After reading a report in The New York Times by a writer who said a Microsoft chatbot professed its love for him and suggested he leave his wife, I wanted to learn more about how AI works and what, if anything is being done to give it a moral compass.

I talked to Reid Blackman, who has advised companies and governments on digital ethics and wrote the book “Ethical Machines.” Our conversation focuses on the flaws in AI but also recognizes how it will change people’s lives in remarkable ways. Excerpts are below.

WOLF: What is the definition of artificial intelligence, and how do we interact with it every day?

BLACKMAN: It’s super simple. … It’s called a fancy word: machine learning. All it means is software that learns by example.

Everyone knows what software is; we use it all the time. Any website you go on, you’re interacting with the software. We all know what it is to learn by example, right?

We do interact with it every day. One common way is in your photos app. It can recognize when it’s a picture of you or your dog or your daughter or your son or your spouse, whatever. And that’s because you’ve given it a bunch of examples of what those people or that animal looks like.

So it learns, oh that’s Pepe the dog, by giving it all these examples, that is to say photos. And then when you upload or take a new picture of your dog, it “recognizes” that that’s Pepe. It puts it in the Pepe folder automatically.

WOLF: I’m glad you brought up the photos example. It is actually kind of frightening the first time you search for a person’s name in your photos and your phone has learned everybody’s name without you telling it.

BLACKMAN: Yeah. It can learn a lot. It pulls information from all over the place. In many cases, we’ve tagged photos or you may have at one point, tagged a photo of yourself or someone else and it just goes from there.

WOLF: OK, I’m going to list some things and I want you to tell me if you feel like that’s an example of AI or not. Self-driving cars.

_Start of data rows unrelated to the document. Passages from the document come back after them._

(** Among the accepted topology modes and resolution keys the profile
    name tells the whole run: two calls that return the same name had the
    same label, mode, threading flag and key. *)
Theorem build_profile_name_identifies_run (platform_machine : string)
    (label1 label2 config1 config2 : string) (enable_mt1 enable_mt2 : bool)
    (resolution1 resolution2 : string) :
  config1 ∈ ["pipeline"; "composite"] →
  config2 ∈ ["pipeline"; "composite"] →
  is_Some (RESOLUTIONS !! resolution1) →
  is_Some (RESOLUTIONS !! resolution2) →
  build_profile_name platform_machine label1 config1 enable_mt1 resolution1
  = build_profile_name platform_machine label2 config2 enable_mt2 resolution2 →
  label1 = label2 ∧ config1 = config2 ∧ enable_mt1 = enable_mt2
  ∧ resolution1 = resolution2.
Proof.
  intros Hin1 Hin2 Hres1 Hres2.
  destruct accepted_values_dash_free as [Hconfig Hresolution].
  pose proof (Hconfig _ Hin1) as Hc1. pose proof (Hconfig _ Hin2) as Hc2.
  pose proof (Hresolution _ Hres1) as Hr1. pose proof (Hresolution _ Hres2) as Hr2.
  assert (∀ config, config ∈ ["pipeline"; "composite"] → config ≠ "mt") as Hmt.
  { intros config Hin ->.
    repeat (apply elem_of_cons in Hin as [[=]|Hin]). by apply elem_of_nil in Hin. }
  rewrite !build_profile_name_eq. intros [= H].
  apply (inj (String.app platform_machine)) in H.
  set (L1 := match label1 with EmptyString => "" | _ => "-" +:+ label1 end) in *.
  set (L2 := match label2 with EmptyString => "" | _ => "-" +:+ label2 end) in *.
  assert ((if enable_mt1 then "-mt" else "") +:+ "-" +:+ config1
            +:+ "-" +:+ resolution1 +:+ "-" +:+ "100hz" +:+ L1
          = (if enable_mt2 then "-mt" else "") +:+ "-" +:+ config2
            +:+ "-" +:+ resolution2 +:+ "-" +:+ "100hz" +:+ L2) as H' by exact H.
  clear H.
  destruct enable_mt1, enable_mt2;
    destruct (dash_split "" _ "" _ eq_refl eq_refl H') as [_ H0]; clear H'.
  - destruct (dash_split "mt" _ "mt" _ eq_refl eq_refl H0) as [_ H1].
    destruct (dash_split config1 _ config2 _ Hc1 Hc2 H1) as [-> H2].
    destruct (dash_split resolution1 _ resolution2 _ Hr1 Hr2 H2) as [-> H3].
    apply (inj (String.app "100hz")) in H3.
    by rewrite (label_suffix_inj _ _ H3).
  - destruct (dash_split "mt" _ config2 _ eq_refl Hc2 H0) as [Hc _].
    by destruct (Hmt config2 Hin2).
  - destruct (dash_split config1 _ "mt" _ Hc1 eq_refl H0) as [Hc _].
    by destruct (Hmt config1 Hin1).
  - destruct (dash_split config1 _ config2 _ Hc1 Hc2 H0) as [-> H2].
    destruct (dash_split resolution1 _ resolution2 _ Hr1 Hr2 H2) as [-> H3].
    apply (inj (String.app "100hz")) in H3.
    by rewrite (label_suffix_inj _ _ H3).
Qed.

BLACKMAN: It’s an example of an application of AI or machine learning. It’s using lots of different technologies so that it can “learn” what a pedestrian looks like when they’re crossing the street. It can “learn” what the yellow lines in the street are, or where they are. …

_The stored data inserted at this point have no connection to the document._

Lemma iter_shr_ok (p : positive) (mrs : shr_record) (a b : Z) :
  rec_ok mrs a b -> rec_ok (iter_pos shr_1 p mrs) a (2 ^ Z.pos p * b).
Proof.
  revert mrs b. induction p as [p IH|p IH|]; intros mrs b H; cbn [iter_pos].
  - apply shr_1_ok in H. apply IH in H. apply IH in H.
    replace (2 ^ Z.pos p~1 * b) with (2 ^ Z.pos p * (2 ^ Z.pos p * (2 * b))); [exact H|].
    change (Z.pos p~1) with (2 * Z.pos p + 1).
    rewrite Z.pow_add_r, Z.pow_1_r by lia.
    replace (2 * Z.pos p) with (Z.pos p + Z.pos p) by lia.
    rewrite Z.pow_add_r by lia. ring.
  - apply IH in H. apply IH in H.
    replace (2 ^ Z.pos p~0 * b) with (2 ^ Z.pos p * (2 ^ Z.pos p * b)); [exact H|].
    change (Z.pos p~0) with (2 * Z.pos p).
    replace (2 * Z.pos p) with (Z.pos p + Z.pos p) by lia.
    rewrite Z.pow_add_r by lia. ring.
  - apply shr_1_ok in H. now rewrite Z.pow_1_r.
Qed.

(** [shr] by a non-negative amount [n]. *)
Lemma shr_ok (mrs : shr_record) (e n a b : Z) :
  0 <= n -> rec_ok mrs a b ->
  rec_ok (fst (shr mrs e n)) a (2 ^ n * b) /\ snd (shr mrs e n) = e + n.
Proof.
  intros Hn H. destruct n as [|p|p]; cbn [shr fst snd]; [| |lia].
  - split; [|lia]. now rewrite Z.pow_0_r, Z.mul_1_l.
  - split; [|reflexivity]. now apply iter_shr_ok.
Qed.

(** ** The value [binary_round_aux] returns *)

Lemma round_near (m : Z) (l : location) (a B : Z) :
  loc_ok m l a B ->
  near (round_nearest_even m l) a B /\
  m <= round_nearest_even m l <= m + 1.
Proof.
  unfold loc_ok, near. intros (HB & Hm & Hab & Hl).
  destruct l as [|[| |]]; cbn [round_nearest_even].
  - split; [|lia]. split; [lia|]. intros [H|H]; lia.
  - destruct (Z.even m) eqn:He.
    + split; [|lia]. split; [lia|]. intros _; exact He.
    + split; [|lia]. split; [lia|]. intros _.
      rewrite Z.even_add, He. reflexivity.
  - split; [|lia]. split; [lia|]. intros [H|H]; lia.
  - split; [|lia]. split; [lia|]. intros [H|H]; lia.
Qed.

Lemma Zdigits2_small (N : Z) : 0 <= N < 2 ^ 53 -> Zdigits2 N <= 53.
Proof.
  intros [H0 H1]. destruct (Z.eq_dec N 0) as [->|Hne]; [cbn; lia|].
  pose proof (Zdigits2_lower N ltac:(lia)) as Hl.
  pose proof (Zdigits2_nonneg N H0) as Hd.
  destruct (Z_le_gt_dec (Zdigits2 N) 53) as [Hle|Hgt]; [exact Hle|].
  assert (2 ^ 53 <= 2 ^ (Zdigits2 N - 1)) by (apply pow2_le; lia). lia.
Qed.

Lemma fexp_eq (e : Z) : fexp prec emax e = Z.max (e - prec) emin.
Proof. reflexivity. Qed.

Lemma bra_value (mx ex : Z) (lx : location) (a b : Z) :
  loc_ok mx lx a b ->
  ex <= fexp prec emax (Zdigits2 mx + ex) ->
  fexp prec emax (Zdigits2 mx + ex) + 1 <= emax - prec ->
  exists N : Z,
    near N a (2 ^ (fexp prec emax (Zdigits2 mx + ex) - ex) * b) /\
    0 <= N <= 2 ^ 53 /\
    (emin < fexp prec emax (Zdigits2 mx + ex) -> 2 ^ 52 <= N) /\
    ((N = 0 /\ binary_round_aux prec emax false mx ex lx = S754_zero false) \/
     (exists (m : positive) (e : Z),
         binary_round_aux prec emax false mx ex lx = S754_finite false m e /\
         fexp prec emax (Zdigits2 mx + ex) <= e /\
         Z.pos m * 2 ^ (e - fexp prec emax (Zdigits2 mx + ex)) = N)).
Proof.
  intros Hloc Hn Hfin.
  set (K := fexp prec emax (Zdigits2 mx + ex)) in *.
  assert (HK : K = Z.max (Zdigits2 mx + ex - prec) emin) by reflexivity.
  pose proof Hloc as (Hb & Hmx & Hab & _).
  pose proof (Zdigits2_nonneg mx Hmx) as Hd.
  pose proof (Zdigits2_upper mx Hmx) as Hup.
  unfold binary_round_aux, shr_fexp. fold K.
  pose proof (shr_ok (shr_record_of_loc mx lx) ex (K - ex) a b ltac:(lia)
                     (rec_of_loc_ok mx lx a b Hloc)) as [Hrec He'].
  destruct (shr (shr_record_of_loc mx lx) ex (K - ex)) as [mrs' e'].
  cbn [fst snd] in Hrec, He'. replace (ex + (K - ex)) with K in He' by lia. subst e'.
  set (n := K - ex) in *. set (B := 2 ^ n * b) in *.
  assert (Hpn : 0 < 2 ^ n) by (apply pow2_pos; lia).
  assert (HB : 0 < B) by (unfold B; nia).
  destruct (round_near (shr_m mrs') (loc_of_shr_record mrs') a B Hrec) as [Hnear HN].
  set (N := round_nearest_even (shr_m mrs') (loc_of_shr_record mrs')) in *.
  pose proof Hrec as (_ & Hm1 & Hm1ab & _).
  set (m1 := shr_m mrs') in *.
  (* m1 < 2^53 *)
  assert (Hm1up : m1 < 2 ^ 53).
  { assert (2 ^ Zdigits2 mx <= 2 ^ (n + 53)) by (apply pow2_le; unfold prec in HK; lia).
    rewrite pow2_split in H by lia.
    assert (m1 * B < 2 ^ 53 * B) by (unfold B in *; nia).
    nia. }
  (* lower bound when K > emin *)
  assert (Hm1lo : emin < K -> 2 ^ 52 <= m1).
  { intros Hgt.
    assert (Hn53 : n = Zdigits2 mx - 53) by (unfold prec in HK; lia).
    assert (Hmxpos : 0 < mx) by (destruct mx; cbn in Hd, Hn53; lia).
    pose proof (Zdigits2_lower mx Hmxpos) as Hlo.
    replace (Zdigits2 mx - 1) with (n + 52) in Hlo by lia.
    rewrite pow2_split in Hlo by lia.
    assert (2 ^ 52 * B < (m1 + 1) * B) by (unfold B in *; nia).
    nia. }
  exists N. split; [exact Hnear|]. split; [lia|]. split; [intros H; specialize (Hm1lo H); lia|].
  destruct (Z.eq_dec N (2 ^ 53)) as [HN53 | HN53].
  - (* carry *)
    right. rewrite HN53.
    replace (fexp prec emax (Zdigits2 (2 ^ 53) + K) - K) with 1.
    2:{ rewrite fexp_eq. change (Zdigits2 (2 ^ 53)) with 54.
        unfold prec, emin, emax in *. lia. }
    cbn [shr shr_record_of_loc iter_pos shr_1 fst snd shr_m Z.pow Z.pow_pos Pos.iter Z.mul Pos.mul].
    assert (Hle : (K + 1 <=? emax - prec) = true) by (apply Z.leb_le; lia).
    rewrite Hle. eexists _, _. split; [reflexivity|]. split; [lia|].
    replace (K + 1 - K) with 1 by lia. reflexivity.
  - assert (HNlt : 0 <= N < 2 ^ 53) by lia.
    pose proof (Zdigits2_small N HNlt) as HdN.
    assert (Hn2 : fexp prec emax (Zdigits2 N + K) - K <= 0).
    { rewrite fexp_eq. unfold prec, emin, emax in *. lia. }
    assert (Hshr : shr (shr_record_of_loc N loc_Exact) K
                       (fexp prec emax (Zdigits2 N + K) - K) =
                   (shr_record_of_loc N loc_Exact, K)).
    { destruct (fexp prec emax (Zdigits2 N + K) - K); [reflexivity | lia | reflexivity]. }
    rewrite Hshr. cbn [shr_record_of_loc shr_m].
    destruct N as [|p|p] eqn:HNeq; [left; split; reflexivity | | lia].
    right. assert (Hle : (K <=? emax - prec) = true) by (apply Z.leb_le; lia).
    rewrite Hle. exists p, K. split; [reflexivity|]. split; [lia|].
    rewrite Z.sub_diag. cbn. lia.
Qed.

When Google asks you to verify that you’re a human and you’re clicking on all those images – yes, these are all the traffic lights, these are all the stop signs in the pictures – what you’re doing is you’re training an AI.

You’re taking part in it; you’re telling it that these are the things you need to look out for – this is what a stop sign looks like. And then they use that stuff for self-driving cars to recognize that’s a stop sign, that’s a pedestrian, that’s a fire hydrant, etc.

WOLF: How about the algorithm, say, for Twitter or Facebook? It’s learning what I want and reinforcing that, sending me things that it thinks that I want. Is that an AI?

BLACKMAN: I don’t know exactly how their algorithm works. But what it’s probably doing is noticing a certain pattern in your behavior.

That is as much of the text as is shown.